Analysis of RbLysC gene expression in various tissues of healthy fish
To evaluate RbLysC gene expression, various tissues including the head kidney, trunk kidney, spleen, liver, intestine, gill and muscle were isolated from three healthy rock breams (Weight 68.5 ± 10 g; body length 14.3 ± 1 cm). Peripheral blood leukocytes (PBLs) were isolated using Percoll density gradients (Sigma-Aldrich, St. Louis, MO, USA), as described previously. Total RNA was extracted using TRIzol reagent (Invitrogen, Carlsbad, CA, USA), and first strand cDNA synthesis was carried out using a first-strand cDNA synthesis kit (Takara, Shiga, Japan) according to the manufacturer's instructions. Quantitative real-time PCR was performed with SYBR Green Master Mix (Takara, Shiga, Japan) according to the manufacturer's protocol. Quantitative real-time PCR was carried out using cDNA templates for each tissue and specific primer sets for the RbLysC gene (Table 1). Amplification was performed by initial denaturation at 50℃ for 4 min and 95℃ for 10 min, followed by 45 cycles at 95℃ for 30 sec, 60℃ for 30 sec and 72℃ for 30 sec, with a final dissociation at 95℃ for 15 sec, 60℃ for 30 sec and 95℃ for 15 sec. The relative expression of the RbLysC gene was determined by the 2–ΔΔCT method (Livak and Schmittgen, 2001) using β-actin expression as a reference. Data were reported as the RbLysC mRNA levels relative to that of β-actin mRNA, expressed as mean ± standard deviation (SD).

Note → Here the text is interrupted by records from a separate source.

(** ** Loop modes *)

(** C1. Under [LoopMode.ALL], with a track [cur] playing and a queue
    [next :: rest]: a natural advance makes [next] the track playing and
    leaves [rest ++ [cur]] queued, whether the source starts or not; over
    any number of natural completions whose sources start, the ring formed
    by the track playing and the queue turns by one each time, so the
    track playing after [k] completions is the [k mod len]-th of the ring,
    something is always playing and the queue keeps its length (a queue of
    one track never stalls); and from an idle session whose queue is
    [cur :: next :: rest] (such as [A; B; C]) the first advance plays [cur]
    and the completions that follow go round the queue in order. *)
Theorem loop_all_requeues_finished_track
    (gid : Z) (fuel : nat) (envs : list Env) (env : Env) (w : World)
    (s : GuildState) (cur next : Track) (rest : list Track) :
  Forall (Healthy gid) envs ->
  guild env = Some gid -> connect_player env = None ->
  lock_locked w = false -> states w !! gid = Some s ->
  loop s = LoopMode.ALL -> now s = Some cur -> queue s = next :: rest ->
  let ring := cur :: next :: rest in
  (let w1 := snd (MusicPower.play_next (S (S fuel)) env false w) in
   now_playing gid w1 = Some next /\ queue_of gid w1 = rest ++ [cur])
  /\ (let wk := completions (S fuel) envs w in
      lock_locked wk = false
      /\ now_playing gid wk = ring !! (length envs `mod` length ring)%nat
      /\ is_Some (now_playing gid wk)
      /\ length (queue_of gid wk) = length (next :: rest))
  /\ (forall (w0 : World) (s0 : GuildState) (env0 : Env),
        Healthy gid env0 -> lock_locked w0 = false -> states w0 !! gid = Some s0 ->
        loop s0 = LoopMode.ALL -> now s0 = None -> queue s0 = ring ->
        let w1 := snd (MusicPower.play_next (S fuel) env0 false w0) in
        now_playing gid w1 = Some cur
        /\ now_playing gid (completions (S fuel) envs w1)
           = ring !! (length envs `mod` length ring)%nat).
Proof.
  intros Hall Hg Hc Hl Hs Hloop Hnow Hq ring.
  assert (Hring : forall (wa : World) (sa : GuildState),
             lock_locked wa = false -> states wa !! gid = Some sa ->
             loop sa = LoopMode.ALL -> now sa = Some cur -> queue sa = next :: rest ->
             let wk := completions (S fuel) envs wa in
             lock_locked wk = false
             /\ now_playing gid wk = ring !! (length envs `mod` length ring)%nat
             /\ is_Some (now_playing gid wk)
             /\ length (queue_of gid wk) = length (next :: rest)).
  { intros wa sa Hla Hsa Hloopa Hnowa Hqa wk.
    destruct (completions_all gid fuel envs wa sa cur Hall Hla Hsa Hloopa Hnowa)
      as (s' & c & H1 & H2 & H3 & H4 & _); [rewrite Hqa; discriminate|].
    rewrite Hqa in H4. fold ring in H4. rewrite iter_turn_rotate in H4.
    subst wk. unfold now_playing, queue_of. rewrite H1, H3.
    repeat split; [exact H2 | | eauto |].
    - rewrite <- rotate_head by discriminate. rewrite <- H4. reflexivity.
    - apply (f_equal length) in H4. rewrite length_rotate in H4.
      simpl in H4 |- *. lia. }
  split; [|split].
  - destruct (play_next_advance gid fuel env false w s Hg Hc Hl Hs) as [Hst _].
    cbv zeta. unfold now_playing, queue_of. rewrite Hst, lookup_insert_eq.
    unfold advance. rewrite Hnow, Hloop, Hq. split; reflexivity.
  - exact (Hring w s Hl Hs Hloop Hnow Hq).
  - intros w0 s0 env0 Hh0 Hl0 Hs0 Hloop0 Hnow0 Hq0.
    destruct (play_next_healthy gid fuel env0 false w0 s0 Hh0 Hl0 Hs0) as (w1 & -> & Hst1 & Hl1).
    cbv zeta. simpl snd. unfold advance in Hst1. rewrite Hnow0, Hq0 in Hst1.
    assert (Hs1 : states w1 !! gid = Some (set_now (Some cur) (set_queue (next :: rest) s0)))
      by (rewrite Hst1; apply lookup_insert_eq).
    split.
    + unfold now_playing. rewrite Hs1. reflexivity.
    + apply (Hring w1 _ Hl1 Hs1); [exact Hloop0 | reflexivity | reflexivity].
Qed.
(** The collection entry that [registerToCollection] makes of an event. *)
Definition collectionEntryOf (event : ItemObtainedEvent.t)
    : ItemObtainedHandler.CollectionEntry :=
  ItemObtainedHandler.mkEntry (ItemObtainedEvent.itemId event)
    (ItemObtainedEvent.itemName event) (ItemObtainedEvent.rarity event)
    (ItemObtainedEvent.playerId event).

Definition collectionStep (event : ItemObtainedEvent.t)
    (l : list ItemObtainedHandler.CollectionEntry)
    : list ItemObtainedHandler.CollectionEntry :=
  l ++ [collectionEntryOf event].

(** *** CurrencySpentHandler *)







(** ** The demo *)

(** The player after a single draw that succeeded and gave [item]. *)
Definition afterDraw (p : Player.t) (item : GachaItem.t) : Player.t :=
  Player.mk (Player.id p) (Player.playerName p)
    (if Player.hasItem item p
     then Player.gachaCurrency p - 100
          + GachaService.calculateSellPrice (GachaItem.rarity item)
     else Player.gachaCurrency p - 100)
    (if Player.hasItem item p
     then Player.inventory p
     else Player.inventory p ++ [item])
    (Player.getEvents (afterDebit 100 single p) ++
     [itemObtained p item (negb (Player.hasItem item p))]).

(** The events of that draw, as the objects that the handlers receive. *)
Definition drawExecuted (p : Player.t) : GachaExecutedEvent.t :=
  GachaExecutedEvent.mk (Player.id p) 100 single.

Definition drawObtained (p : Player.t) (item : GachaItem.t)
    : ItemObtainedEvent.t :=
  ItemObtainedEvent.mk (Player.id p) (GachaItem.id item)
    (GachaItem.name item) (Rarity.value (GachaItem.rarity item))
    (negb (Player.hasItem item p)).

(** What holds of the state of the demo after [k] iterations. *)
Definition demoInvariant (k : nat) (s : Demo.State) : Prop :=
  Player.id (Demo.player s) = "player_001" /\
  Player.getEvents (Demo.player s) = [] /\
  2000 - 100 * Z.of_nat k <= Player.gachaCurrency (Demo.player s) /\
  default (GachaExecutedHandler.mkStats 0 0 0 0)
    (Demo.gachaStats s !! "player_001") =
  GachaExecutedHandler.mkStats (Z.of_nat k) (100 * Z.of_nat k) (Z.of_nat k) 0 /\
  ItemObtainedHandler.totalItemsObtained
    (default (ItemObtainedHandler.mkStats 0 0 ∅)
       (ItemObtainedHandler.playerStatsCache (Demo.itemState s)
        !! "player_001")) = Z.of_nat k /\
  ItemObtainedHandler.uniqueItemsObtained
    (default (ItemObtainedHandler.mkStats 0 0 ∅)
       (ItemObtainedHandler.playerStatsCache (Demo.itemState s)
        !! "player_001")) =
  Z.of_nat (length (Player.inventory (Demo.player s))) /\
  length (ItemObtainedHandler.getPlayerCollection "player_001"
            (Demo.itemState s)) =
  length (Player.inventory (Demo.player s)) /\
  (length (Player.inventory (Demo.player s)) <= k)%nat /\
  (k = 0%nat \/
   (is_Some (Demo.gachaStats s !! "player_001") /\
    is_Some (ItemObtainedHandler.playerStatsCache (Demo.itemState s)
             !! "player_001") /\
    (1 <= length (Player.inventory (Demo.player s)))%nat)).

Definition inUnitInterval (random : Q) : Prop :=
  (0 <= random)%Q /\ (random < 1)%Q.

(** ** Whole numbers that a double holds, keys of a plain object *)

(** [Number.MAX_SAFE_INTEGER]: up to it a double holds every whole number,
    so the sums and the differences of whole numbers that stay below it are
    exact. *)
Definition MAX_SAFE_INTEGER : Z := 2 ^ 53 - 1.

(** The member names of [Object.prototype], which every plain object
    inherits.  Read at one of them, an object used as a map gives the
    inherited member where nothing was stored. *)
Definition objectPrototypeKeys : list string :=
  ["constructor"; "__defineGetter__"; "__defineSetter__"; "hasOwnProperty";
   "__lookupGetter__"; "__lookupSetter__"; "isPrototypeOf";
   "propertyIsEnumerable"; "toString"; "valueOf"; "__proto__";
   "toLocaleString"].

(** A key at which a plain object holds what was stored, and nothing
    else. *)
Definition isPlainKey (key : string) : bool :=
  negb (existsb (String.eqb key) objectPrototypeKeys).

(** ** Strings of white space *)

(** Every character of the string is white space. *)
Definition allWhiteSpace (s : string) : bool :=
  forallb isWhiteSpace (codePoints s).

(** ** Events for concrete runs of the handlers *)

Definition demoItemEvents : list ItemObtainedEvent.t :=
  [ItemObtainedEvent.mk "player_001" "sword_999" "神々の剣" "UR" true;
   ItemObtainedEvent.mk "player_001" "potion_001" "HP回復薬" "N" true;
   ItemObtainedEvent.mk "player_001" "sword_999" "神々の剣" "UR" false].


(** * Theorems *)

(** ** Sanity checks on concrete runs *)

Example demoPlayer_constructed :
  Player.new "player_001" "タロウ" 2000 = inr demoPlayer.
Proof. reflexivity. Qed.

Example demoPool_size : length demoPool = 8%nat.
Proof. reflexivity. Qed.

Example demoPool_totalWeight :
  SimpleGachaMachine.totalWeight demoPool = 100%Q.
Proof. reflexivity. Qed.

(** ** Equations of the player's methods *)

(** One step of a monadic sequence. *)
Ltac mstep := unfold bind at 1; cbv beta iota.
(** * Session-key acquisition of the Aurora (mesos) client

    A shallow embedding of [src/python/twitter/mesos/session_key_helper.py]:
    the class [SessionKeyHelper] with its four methods [get_timestamp],
    [get_ods_key], [sign_session] and [acquire_session_key].

    The module talks to three collaborators that are not part of the
    repository: the ODS directory client, paramiko (the ssh-agent client and
    the RSA code) and the standard library ([os.getenv], [time.time],
    [base64], the logger).  Their answers are the fields of a record [World];
    every call that reaches outside the process is also recorded, in order, in
    a trace.  Python exceptions are an explicit outcome, and the [SessionKey]
    objects live in a store so that the in-place updates of [sign_session] are
    seen by its caller. *)

From Stdlib Require Import ZArith String Ascii DecimalString DecimalPos DecimalZ.
From stdpp Require Import base option list strings.

Local Open Scope string_scope.
Local Open Scope list_scope.

(** ** Strings *)

Module PyStr.

(** [str(n)] of a Python integer: decimal digits, a leading [-] when negative. *)
Definition str (n : Z) : string := NilZero.string_of_int (Z.to_int n).

(** [chr(10)], the line break inside the triple-quoted messages. *)
Definition nl : string := String (ascii_of_nat 10) EmptyString.

(** The characters [str.split()] treats as separators:
    space, [\t], [\n], [\x0b], [\x0c] and [\r]. *)
Definition isspace (c : ascii) : bool :=
  let n := nat_of_ascii c in
  Nat.eqb n 32 || (Nat.leb 9 n && Nat.leb n 13).

(** [s.split()]: the maximal runs of non-space characters, in order.
    [cur] holds the run being read, reversed. *)
Fixpoint split_go (s : string) (cur : list ascii) : list string :=
  let flush :=
    match cur with
    | [] => []
    | _ => [string_of_list_ascii (rev cur)]
    end in
  match s with
  | EmptyString => flush
  | String c rest =>
      if isspace c then flush ++ split_go rest []
      else split_go rest (c :: cur)
  end.

Definition split (s : string) : list string := split_go s [].

(** [s.startswith(p)]. *)
Definition startswith (s p : string) : bool := String.prefix p s.

End PyStr.

(** ** Exceptions *)

(** What the collaborators raise: paramiko's [SSHException] (with its
    subclasses), or any other subclass of [Exception] ([IndexError],
    [binascii.Error], [socket.error], ...), named by its class. *)
Inductive lib_exn : Type :=
| SSHException (msg : string)
| OtherException (cls msg : string).

(** The exceptions seen inside [SessionKeyHelper]: its three nested classes,
    which only its own code raises, and the collaborators' ones. *)
Inductive exn : Type :=
| LDAPError (msg : string)
| AgentError (msg : string)
| AuthorizationError (msg : string)
| Lib (e : lib_exn).

(** [str(e)], as used by ['%s' % e]. *)
Definition str_exn (e : exn) : string :=
  match e with
  | LDAPError m | AgentError m | AuthorizationError m => m
  | Lib (SSHException m) => m
  | Lib (OtherException _ m) => m
  end.

(** The result of a call into a collaborator. *)
Inductive lib_result (A : Type) : Type :=
| Ok (a : A)
| Fails (e : lib_exn).
Arguments Ok {A} a.
Arguments Fails {A} e.

(** ** Data *)

(** A key held by the ssh-agent (paramiko's [AgentKey]), known by its public
    blob; the private half never leaves the agent. *)
Record AgentKey : Type := { blob : string }.

(** A public key parsed from a directory record (paramiko's [RSAKey]),
    known by the decoded key data. *)
Record PKey : Type := { key_data : string }.

(** paramiko's [Agent]: the connection, if one was made, and the keys read
    from the agent when it was opened. *)
Record Agent : Type := { conn : option string; keys : list AgentKey }.

Definition get_keys (a : Agent) : list AgentKey := keys a.

(** paramiko's [Message]: a packet and a read position. *)
Record Message : Type := { packet : string; idx : nat }.

Definition Message_new (content : string) : Message :=
  {| packet := content; idx := 0 |}.

Definition rewind (m : Message) : Message :=
  {| packet := packet m; idx := 0 |}.

(** Modelled from the spec: the thrift struct [SessionKey] of
    [gen.twitter.mesos.ttypes], generated code that is not in the source tree.
    The spec's SessionCredential has an owner, an integer nonce and a
    signature; the code names the fields [user], [nonce] and [nonceSig].
    A thrift field that was never set is [None]. *)
Record SessionKey : Type := {
  user : option string;
  nonce : option Z;
  nonceSig : option string
}.

Definition set_nonce_field (ts : Z) (k : SessionKey) : SessionKey :=
  {| user := user k; nonce := Some ts; nonceSig := nonceSig k |}.

Definition set_nonceSig_field (sig : string) (k : SessionKey) : SessionKey :=
  {| user := user k; nonce := nonce k; nonceSig := Some sig |}.

(** ** The collaborators *)

Record World : Type := {
  (** [ODS()] *)
  ODS_init : lib_result unit;
  (** [ods.get_user(username)]: the user's entry, or [None] *)
  ods_get_user : string -> lib_result (option string);
  (** [ODS.query_keys(username, ods)]: the user's key lines *)
  ods_query_keys : string -> lib_result (list string);
  (** [base64.decodestring] *)
  base64_decodestring : string -> lib_result string;
  (** [RSAKey(data=...)] *)
  RSAKey_init : string -> lib_result PKey;
  (** the truth value of an [RSAKey] object *)
  PKey_bool : PKey -> bool;
  (** [Agent()] *)
  Agent_init : lib_result Agent;
  (** [key.sign_ssh_data(None, message)] *)
  sign_ssh_data : AgentKey -> string -> lib_result string;
  (** [ldap_key.verify_ssh_sig(message, signed_message)] *)
  verify_ssh_sig : PKey -> string -> Message -> lib_result bool;
  (** [os.getenv] *)
  getenv : string -> option string;
  (** [int(time.time() * 1000)] when read at the given instant; an instant is
      the number of outside calls made so far *)
  clock_ms : nat -> Z
}.

(** ** State, trace and the monad of the embedding *)

(** The calls that leave the process.  [EvAgentClose] stands for
    [Agent.close()]. *)
Inductive event : Type :=
| EvODS
| EvGetUser (username : string)
| EvQueryKeys (username : string)
| EvAgentOpen
| EvAgentClose
| EvSign (key : AgentKey) (message : string)
| EvVerify (ldap_key : PKey) (message : string) (signed_message : Message)
| EvGetenv (name : string)
| EvTime
| EvWarning (text : string).

(** A reference to a [SessionKey] object: its index in the store. *)
Abbreviation ref := nat (only parsing).

Record state : Type := {
  trace : list event;
  heap : list SessionKey
}.

Definition log_event (ev : event) (s : state) : state :=
  {| trace := trace s ++ [ev]; heap := heap s |}.

(** The instant at which the next outside call happens. *)
Definition now (s : state) : nat := length (trace s).

Inductive outcome (A : Type) : Type :=
| Return (a : A)
| Raise (e : exn).
Arguments Return {A} a.
Arguments Raise {A} e.

Definition M (A : Type) : Type := state -> outcome A * state.

Definition ret {A} (a : A) : M A := fun s => (Return a, s).

Definition raise {A} (e : exn) : M A := fun s => (Raise e, s).

Definition bind {A B} (m : M A) (k : A -> M B) : M B :=
  fun s =>
    match m s with
    | (Return a, s') => k a s'
    | (Raise e, s') => (Raise e, s')
    end.

(** [try: m  except Exception as e: h e] *)
Definition try_except {A} (m : M A) (h : exn -> M A) : M A :=
  fun s =>
    match m s with
    | (Return a, s') => (Return a, s')
    | (Raise e, s') => h e s'
    end.

(** [try: m  except SSHException, e: h msg] *)
Definition try_except_SSHException {A} (m : M A) (h : string -> M A) : M A :=
  fun s =>
    match m s with
    | (Raise (Lib (SSHException msg)), s') => h msg s'
    | r => r
    end.

Declare Scope py_scope.
Delimit Scope py_scope with py.
Notation "x <- m ;; k" := (bind m (fun x => k))
  (at level 20, m at level 99, k at level 200, only parsing) : py_scope.
Notation "m ;;; k" := (bind m (fun _ => k))
  (at level 100, k at level 200, only parsing, right associativity) : py_scope.
Local Open Scope py_scope.

Definition of_lib {A} (r : lib_result A) : outcome A :=
  match r with
  | Ok a => Return a
  | Fails e => Raise (Lib e)
  end.

(** An outside call: it is recorded, then it answers or raises. *)
Definition call {A} (ev : event) (r : lib_result A) : M A :=
  fun s => (of_lib r, log_event ev s).

(** A library function that does no input or output. *)
Definition pure_call {A} (r : lib_result A) : M A :=
  fun s => (of_lib r, s).

(** [SessionKey(user=owner)]: a new object. *)
Definition SessionKey_new (owner : string) : M ref :=
  fun s =>
    (Return (length (heap s)),
     {| trace := trace s;
        heap := heap s ++ [{| user := Some owner; nonce := None; nonceSig := None |}] |}).

(** [obj.field = v] *)
Definition setattr (f : SessionKey -> SessionKey) (r : ref) : M unit :=
  fun s => (Return tt, {| trace := trace s; heap := alter f r (heap s) |}).

(** ** [SessionKeyHelper] *)

Section SessionKeyHelper.

Variable w : World.

(** [log.warning(text)] *)
Definition log_warning (text : string) : M unit :=
  fun s => (Return tt, log_event (EvWarning text) s).

(** [os.getenv(name)] *)
Definition os_getenv (name : string) : M (option string) :=
  fun s => (Return (getenv w name), log_event (EvGetenv name) s).

(** [get_timestamp()]: [timestamp_in_ms = int(time.time() * 1000)]. *)
Definition get_timestamp : M Z :=
  fun s =>
    let timestamp_in_ms := clock_ms w (now s) in
    (Return timestamp_in_ms, log_event EvTime s).

(** The fixed message signed to find the matching key. *)
Definition challenge : string := "this is a very important message to keep safe.".

Definition msg_ldap (username : string) : string :=
  "Could not query " ++ username ++ " from ODS!".

Definition msg_agent_ssh (e : string) : string :=
  "Could not talk to SSH agent: " ++ e.

Definition msg_no_auth_sock : string :=
  "Cannot talk to your ssh-agent because your SSH_AUTH_SOCK environment variable is"
  ++ PyStr.nl ++
  "         not set up properly.  Make sure you have ssh agent forwarding set up correctly in"
  ++ PyStr.nl ++
  "         your ssh config.".

Definition msg_no_signable_key : string :=
  "Unable to find any signable SSH keys.  Make sure you've generated your SSH"
  ++ PyStr.nl ++
  "         keys and uploaded them to ods.twitter.com.".

Definition msg_no_valid_key (username : string) : string :=
  "Could not find valid key for " ++ username.

(** [key.split()[1]] *)
Definition second_field (key : string) : M string :=
  match PyStr.split key !! 1 with
  | Some f => ret f
  | None => raise (Lib (OtherException "IndexError" "list index out of range"))
  end.

(** The first loop of [get_ods_key]: the public keys parsed from the
    directory's lines, appended to [all_ldap_pubkeys]. *)
Fixpoint parse_ldap_pubkeys (lines : list string) (all_ldap_pubkeys : list PKey)
  : M (list PKey) :=
  match lines with
  | [] => ret all_ldap_pubkeys
  | key :: rest =>
      if PyStr.startswith key "ssh-rsa" then
        (field <- second_field key ;;
         data <- pure_call (base64_decodestring w field) ;;
         pkey <- pure_call (RSAKey_init w data) ;;
         if PKey_bool w pkey
         then parse_ldap_pubkeys rest (all_ldap_pubkeys ++ [pkey])
         else parse_ldap_pubkeys rest all_ldap_pubkeys)
      else parse_ldap_pubkeys rest all_ldap_pubkeys
  end.

(** The inner loop: [true] when [return key] was reached.  The message is
    rewound before every check, so each check reads it from its start; where
    a check leaves the read position is of no consequence. *)
Fixpoint verify_loop (message : string) (signed_message : Message)
    (ldap_keys : list PKey) : M bool :=
  match ldap_keys with
  | [] => ret false
  | ldap_key :: rest =>
      let signed_message := rewind signed_message in
      ok <- call (EvVerify ldap_key message signed_message)
                 (verify_ssh_sig w ldap_key message signed_message) ;;
      if (ok : bool) then ret true
      else verify_loop message signed_message rest
  end.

Molecular characterization of RbLysC
The full-length RbLysC cDNA was 985 bp long and contained an open reading frame (ORF) of 432 bp that encoded 143 amino acid (aa) residues, the 5'-untranslated region (UTR) of 120 bp and the 3'-UTR of 444 bp. Signal peptide was not found in the terminal and flanking active aspartate region (64-73aa) are conserved in RbLysC, and a polyadenylation signal (AATAAA) and poly A-tail are present in the 3'-UTR of RbLysC (Figure 1).